1.3.1 RNA提取及反转录 以红、粉、黄、白4种颜色的金鱼草（Antirrhinum ‘Tahiti）花朵为材料，分别取紧蕾期（Ⅰ花冠先端着色，未伸出花萼）、松蕾期（Ⅱ花冠伸出花萼、闭合）、初开期（Ⅲ花冠筒上唇开裂、下唇抱合）和盛开期（Ⅳ上唇直立，下唇展开）的花瓣进行总RNA提取，分析AmGT1基因在不同颜色花朵中的表达情况。以红花品种的根、茎和叶为材料分别提取总RNA，分析AmGT1基因在不同组织部位的表达特征。本试验所用RNA均经DNaseⅠ处理，除去DNA污染。利用Promega公司的MMLV反转录酶反转录生成cDNA。

根据目的基因序列和实时定量RT-PCR引物的设计原则设计引物。引物5′GCACCCTTACTCAC

CCTA3′/5′ACCTCTGTTCTCAGCCATA3′用来扩增目标基因，引物：5′TGGCATACATTGCTCTTG3′/5′TCATTGATGGCTGGAAAA3′用來扩增内参基因AmActin（HQ853640.1）。

1.3.2 金鱼草 AmGT1表达水平检测 实时定量RT-PCR用ABI公司的ViAA 7系统进行，每个试验3次重复，采用ΔΔCt法计算基因的相对表达量。测定根、茎、叶片表达量时，以红花金鱼草根AmGT1基因Ct值为对照组。测定不同花色中表达量时，以红花金鱼草花朵紧蕾期AmGT1基因Ct值为对照组。

2 结果与分析

2.1 金鱼草AmGT1全长基因的克隆

通过电子克隆和RT-PCR扩增，获得1条全长cDNA（图1）。序列分析表明，该基因全长892 bp，包含36 bp的5′UTR（Untranslated region），834 bp的ORF（Open reading frame）以及22 bp的3′UTR，编码一个277个氨基酸的蛋白质。这是金鱼草中克隆得到的第一个花青素糖基转移酶基因，将其命名为AmGT1，GenBank基因登录号KY417139。

2.2 金鱼草AmGT1全长序列及同源序列的进化分析

利用Conserved Domain Database（CDD）软件（http：//www.ncbi.nlm.nih.gov/）对AmGT1所编码的氨基酸序列的保守结构域进行分析发现，该基因具有一个保守的GRX家族的结构域，属于GTB亚家族（图2）。该结果进一步证明了所克隆的基因为金鱼草的花青素糖基转移酶基因。

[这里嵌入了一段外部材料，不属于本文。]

(** * Audixa SDK: request dispatch, error taxonomy and the polling loop

    A shallow embedding of [src/client.ts] (class [HttpClient]),
    [src/errors.ts] (class [AudixaError]) and [src/index.ts] (class
    [Audixa]) together with the properties of the natural-language
    specification that concern them.

    JavaScript values are an inductive type, thrown values are kept apart
    from returned ones, and everything the platform decides (what the
    network answers, when time passes, when the caller aborts) is read from
    a script carried by the world state, so every operation is an
    executable function of the world. *)

From Stdlib Require Import ZArith Ascii List Lia Bool.
From Stdlib Require Import DecimalString.
From stdpp Require Import base option list strings.

Set Warnings "-register-all".

Local Open Scope Z_scope.

(** ** JavaScript values *)

Module Js.

(** Numbers are restricted to the integers: HTTP statuses, millisecond
    counts and JSON integers are all the program ever computes with.
    [Num n] stands for the double nearest to [n], which is [n] itself up to
    2^53, the range in which the arithmetic of doubles is exact. *)
Inductive Value : Type :=
| Undefined
| Null
| Boolean (b : bool)
| Num (n : Z)
| Str (s : string)
| Arr (items : list Value)
| Obj (fields : list (string * Value)).

(** [ToBoolean]: the falsy values are [undefined], [null], [false], [0] and
    the empty string. *)
Definition truthy (v : Value) : bool :=
  match v with
  | Undefined | Null => false
  | Boolean b => b
  | Num n => negb (n =? 0)
  | Str s => negb (String.eqb s "")
  | Arr _ | Obj _ => true
  end.

(** [typeof v === "string"]. *)
Definition is_string (v : Value) : bool :=
  match v with Str _ => true | _ => false end.

(** [a || b]: the left operand when it is truthy, else the right one. *)
Definition or (a b : Value) : Value := if truthy a then a else b.

Fixpoint assoc (k : string) (fields : list (string * Value)) : Value :=
  match fields with
  | [] => Undefined
  | (k', v) :: rest => if String.eqb k k' then v else assoc k rest
  end.

(** [v?.k] for the keys the SDK reads ([message], [error], [status], [url],
    [generation_id]): only a plain object can own them; [null] and
    [undefined] short-circuit to [undefined], and primitives and arrays
    have no property of these names. *)
Definition get (v : Value) (k : string) : Value :=
  match v with
  | Obj fields => assoc k fields
  | _ => Undefined
  end.

Definition decimal (n : Z) : string := NilZero.string_of_int (Z.to_int n).

Definition two_52 : Z := 4503599627370496.
Definition two_53 : Z := 9007199254740992.
Definition ten_21 : Z := 1000000000000000000000.

(** The double nearest to the integer [z], for [0 <= z]: 53 significant
    bits, a tie going to the even mantissa. *)
Definition nearest_double (z : Z) : Z :=
  if z <? two_53 then z
  else
    let e := Z.log2 z - 52 in
    let q := Z.shiftr z e in
    let r := z - Z.shiftl q e in
    let half := Z.shiftl 1 (e - 1) in
    let q' := if (half <? r) || ((r =? half) && Z.odd q) then q + 1 else q in
    Z.shiftl q' e.

(** Whether the decimal [c] reads back as the double [d], for
    [two_53 <= d]: [c] lies within half a gap of [d], the ends counting
    when the mantissa of [d] is even; below a power of two the gap is half
    as wide. The bounds are doubled to stay in the integers. *)
Definition reads_as (d c : Z) : bool :=
  let e := Z.log2 d - 52 in
  let q := Z.shiftr d e in
  let above := Z.shiftl 1 e in
  let below := if q =? two_52 then Z.shiftl 1 (e - 1) else above in
  if Z.even q
  then (2 * d - below <=? 2 * c) && (2 * c <=? 2 * d + above)
  else (2 * d - below <? 2 * c) && (2 * c <? 2 * d + above).

(** The multiple of the largest power of ten that reads back as [d], the
    nearer one when two do, the even one when they are as near: the digits
    [Number::toString] prints. [unit] starts at the power of ten of the
    leading digit. *)
Fixpoint shortest (steps : nat) (d unit : Z) : Z :=
  match steps with
  | O => d
  | S steps' =>
      let lower := d / unit * unit in
      let upper := lower + unit in
      match reads_as d lower, reads_as d upper with
      | true, true =>
          if d - lower <? upper - d then lower
          else if upper - d <? d - lower then upper
          else if Z.even (lower / unit) then lower else upper
      | true, false => lower
      | false, true => upper
      | false, false => shortest steps' d (unit / 10)
      end
  end.

Fixpoint strip_zeros (s : string) : string :=
  match s with
  | EmptyString => EmptyString
  | String c rest =>
      let rest' := strip_zeros rest in
      if Ascii.eqb c "0" && String.eqb rest' "" then EmptyString else String c rest'
  end.

(** [d.ddde+x], the form of a number from 10^21 on. *)
Definition exponential (c : Z) : string :=
  let all := decimal c in
  let exponent := decimal (Z.of_nat (String.length all) - 1) in
  match strip_zeros all with
  | String first EmptyString => String first ("e+" +:+ exponent)
  | String first more => String first ("." +:+ more +:+ "e+" +:+ exponent)
  | EmptyString => all
  end.

Definition positive_to_string (z : Z) : string :=
  let d := nearest_double z in
  if Z.log2 d >=? 1024 then "Infinity"
  else
    let n := String.length (decimal d) in
    let c := if d <? two_53 then d else shortest n d (10 ^ (Z.of_nat n - 1)) in
    if c <? ten_21 then decimal c else exponential c.

(** [Number::toString] of the double nearest to [n]: all the digits up to
    2^53, then the shortest digits that read back as the same double,
    padded with zeros below 10^21 and in exponential form from there on. *)
Definition number_to_string (n : Z) : string :=
  if n <? 0 then "-" +:+ positive_to_string (- n) else positive_to_string n.

Fixpoint join (sep : string) (parts : list string) : string :=
  match parts with
  | [] => ""
  | [p] => p
  | p :: rest => p +:+ sep +:+ join sep rest
  end.

Fixpoint has_key (k : string) (fields : list (string * Value)) : bool :=
  match fields with
  | [] => false
  | (k', _) :: rest => String.eqb k k' || has_key k rest
  end.

(** Whether [ToString(v)] returns. It throws a [TypeError] for an object
    that owns a property named [toString] (in a value parsed from JSON such
    a property is never a function, and the inherited [valueOf] gives back
    the object), and for an array that holds such an object, since
    [Array.prototype.join] converts every element that is not [null] or
    [undefined]. *)
Fixpoint has_string_form (v : Value) : bool :=
  match v with
  | Arr items => forallb has_string_form items
  | Obj fields => negb (has_key "toString" fields)
  | _ => true
  end.

(** [ToString] of a value that has a string form, as applied by the
    [Error] constructor, by [searchParams.append] and by template literals.
    Array elements that are [null] or [undefined] print as the empty
    string; an object that owns no [toString] prints as
    ["[object Object]"]. *)
Fixpoint to_string (v : Value) : string :=
  match v with
  | Undefined => "undefined"
  | Null => "null"
  | Boolean true => "true"
  | Boolean false => "false"
  | Num n => number_to_string n
  | Str s => s
  | Arr items =>
      join ","
        (List.map (fun x => match x with
                            | Undefined | Null => ""
                            | _ => to_string x
                            end) items)
  | Obj _ => "[object Object]"
  end.

(** [s.includes(t)] *)
Fixpoint prefix (t s : string) : bool :=
  match t, s with
  | EmptyString, _ => true
  | String a t', String b s' => Ascii.eqb a b && prefix t' s'
  | String _ _, EmptyString => false
  end.

Fixpoint includes (s t : string) : bool :=
  prefix t s ||
  match s with
  | EmptyString => false
  | String _ s' => includes s' t
  end.

(** [v === "lit"] *)
Definition strict_eq_string (v : Value) (lit : string) : bool :=
  match v with Str s => String.eqb s lit | _ => false end.

End Js.

(** ** src/errors.ts *)

Inductive AudixaErrorCode : Type :=
| INVALID_PARAMS
| INVALID_API_KEY
| INSUFFICIENT_CREDITS
| FORBIDDEN
| NOT_FOUND
| UNAUTHORIZED
| NETWORK_ERROR
| TIMEOUT
| UNKNOWN.

Definition getErrorCodeFromStatus (status : Z) : AudixaErrorCode :=
  if status =? 400 then INVALID_PARAMS
  else if status =? 401 then INVALID_API_KEY
  else if status =? 402 then INSUFFICIENT_CREDITS
  else if status =? 403 then FORBIDDEN
  else if status =? 404 then NOT_FOUND
  else UNKNOWN.

(** An instance of [AudixaError]: [name] is always ["AudixaError"]. *)
Record AudixaError : Type := mkAudixaError {
  message : string;
  code : AudixaErrorCode;
  status : option Z;
  response : option Js.Value
}.

(** What a [throw] can carry: an [AudixaError], another [Error] object
    (identified by its [name]), or a value that is no [Error] at all. *)
Inductive Thrown : Type :=
| ThrownAudixa (e : AudixaError)
| ThrownError (name msg : string)
| ThrownValue (v : Js.Value).

(** What the platform (fetch, the body readers) can reject with: it never
    builds an [AudixaError]. *)
Inductive Rejection : Type :=
| RejectError (name msg : string)
| RejectValue (v : Js.Value).

Definition thrown_of (r : Rejection) : Thrown :=
  match r with
  | RejectError n m => ThrownError n m
  | RejectValue v => ThrownValue v
  end.

(** [error.code] of a caught value, when it has one. *)
Definition thrown_kind (t : Thrown) : option AudixaErrorCode :=
  match t with
  | ThrownAudixa e => Some (code e)
  | _ => None
  end.

(** Result of running a piece of code to its end: it returns or throws. *)
Inductive Outcome (A : Type) : Type :=
| Return (a : A)
| Throw (t : Thrown).
Arguments Return {A} a.
Arguments Throw {A} t.

(** How a promise of the platform settles. *)
Inductive Settled (A : Type) : Type :=
| Resolves (a : A)
| Rejects (r : Rejection).
Arguments Resolves {A} a.
Arguments Rejects {A} r.

(** The [TypeError] of a [ToString] that fails; the wording is V8's. *)
Definition cannot_convert : Thrown :=
  ThrownError "TypeError" "Cannot convert object to primitive value".

(** [new AudixaError(message, code, status, response)]: [super(message)]
    stores [ToString(message)], so the constructor throws when the message
    has no string form. The parameter is declared a string, but
    [fromResponse] passes whatever the body holds. *)
Definition AudixaError_new (msg : Js.Value) (c : AudixaErrorCode)
    (st : option Z) (resp : option Js.Value) : Outcome AudixaError :=
  if Js.has_string_form msg
  then Return {| message := Js.to_string msg; code := c;
                 status := st; response := resp |}
  else Throw cannot_convert.

(** The constructor with a string for a message, as everywhere but in
    [fromResponse]: the conversion leaves a string as it is and the
    constructor returns. *)
Definition AudixaError_text (msg : string) (c : AudixaErrorCode)
    (st : option Z) (resp : option Js.Value) : AudixaError :=
  {| message := msg; code := c; status := st; response := resp |}.

Definition status_message (st : Z) : string :=
  "Request failed with status " +:+ Js.number_to_string st.

(** [response?.message || response?.error || `Request failed with status
    ${status}`] *)
Definition fromResponse_message (st : Z) (resp : Js.Value) : Js.Value :=
  Js.or (Js.get resp "message")
    (Js.or (Js.get resp "error") (Js.Str (status_message st))).

(** [AudixaError.fromResponse(status, response)] *)
Definition fromResponse (st : Z) (resp : Js.Value) : Outcome AudixaError :=
  let c := getErrorCodeFromStatus st in
  let msg := fromResponse_message st resp in
  AudixaError_new msg c (Some st) (Some resp).

(** [AudixaError.networkError(originalError)] *)
Definition networkError (original_message : string) : AudixaError :=
  AudixaError_text ("Network error: " +:+ original_message)
    NETWORK_ERROR None None.

(** [AudixaError.timeout()] *)
Definition timeout_error : AudixaError :=
  AudixaError_text "Request timed out" TIMEOUT None None.

(** ** The platform: abort signals, timers, the clock and the network *)

Abbreviation SignalId := nat (only parsing).
Abbreviation TimerId := nat (only parsing).

(** The one callback the SDK hands to [addEventListener] and to the
    request timer is [() => controller.abort()]; it is represented by the
    signal of the controller it aborts. *)
Inductive Handler : Type :=
| AbortOf (target : SignalId).

Record AbortSignal : Type := mkSignal {
  aborted : bool;
  listeners : list Handler
}.

Record Timer : Type := mkTimer {
  due : Z;
  callback : Handler;
  active : bool
}.

(** What can happen while the SDK is suspended in an [await]: time passes,
    or the caller aborts one of their controllers. *)
Inductive Event : Type :=
| Tick (ms : N)
| CallerAborts (s : SignalId).

Inductive Method : Type := GET | POST | PUT | DELETE | PATCH.

(** A [URL] object: the string given to its constructor and the entries
    appended to [searchParams], in order. Serialisation is the platform's. *)
Record URL : Type := mkURL {
  href : string;
  searchParams : list (string * string)
}.

Record FetchCall : Type := mkFetchCall {
  call_url : URL;
  call_method : Method;
  call_headers : list (string * string);
  call_body : option Js.Value;
  call_signal : SignalId
}.

(** A [Response] as the SDK uses it: status line, content type, what
    happens while the body is read, and what [json()] and [text()] give. *)
Record Response : Type := mkResponse {
  resp_status : Z;
  content_type : option string;
  reading : list Event;
  json : Settled Js.Value;
  text : Settled string
}.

为了进一步分析AmGT1基因与其他物种花青素糖基转移酶基因的关系，用MEGA4.0软件将AmGT1基因与已报导的其他植物的花青素糖基转移酶基因构建了系统进化树。AmGT1的氨基酸序列与白苏子的同源性最高，为79%，与其他已经发现的GT蛋白的同源性在42%～62%之间，系统进化分析表明，AmGT1与白苏子及橘色沟酸浆的花青素糖基转移酶基因处于同一进化分支上（图3），表明三者在进化上更为保守。

2.3 金鱼草AmGT1在不同器官的表达水平检测

利用实时荧光定量PCR技术分析AmGT1基因的根、茎、叶组织的表达特性，结果见图4。由图4可以看出，AmGT1基因在金鱼草的根、茎、叶中均有表达，且在叶片中的表达量最高，而在根中的表达量最低，表明该基因的表达没有明显的组织特异性。

2.4 金鱼草AmGT1在不同花色中的表达水平检测

利用实时荧光定量PCR技术分析AmGT1基因在红、粉、黄、白4种花色金鱼草中的表达，结果见图5。由图5可以看出，AmGT1基因在金鱼草的红、粉、黄、白4种花色中均有表达，但表达量差异较大。AmGT1在红花金鱼草紧蕾期表达量较低，在松蕾期时跃变，迅速达到较高水平，之后一直保持较高水平。粉花金鱼草AmGT1表达变化趋势与红花金鱼草类似，但表达量远小于红花金鱼草。黄花金鱼草AmGT1松蕾期表达量比紧蕾期明显增加，但初开时表达量降低，盛开时再次升高。白花金鱼草AmGT1表达量一直处于较低水平，并呈逐渐降低趋势。

3 讨论

笔者以金鱼草为材料，依据近缘植物白苏子花青素糖基转移酶基因为探针，利用电子克隆的方法，通过GenBank完整EST数据库比对，获得了AmGT1基因全长序列。同时，利用RT-PCR确认AmGT1在金鱼草组织中表达，证明其与金鱼草花色苷合成相关。花青素是影响花色的主要次生代谢产物，被糖基化后以花色苷的形式存在并被保存在液泡中，不仅起到维持细胞代谢平衡的作用，在生命体急需时还可迅速调动。AmGT1基因的发现为未来深入研究金鱼草花色苷分子合成及调控机理，了解AmGT1酶活性，利用AmGT1基因改变植物的花色、培育金鱼草新品种提供依据。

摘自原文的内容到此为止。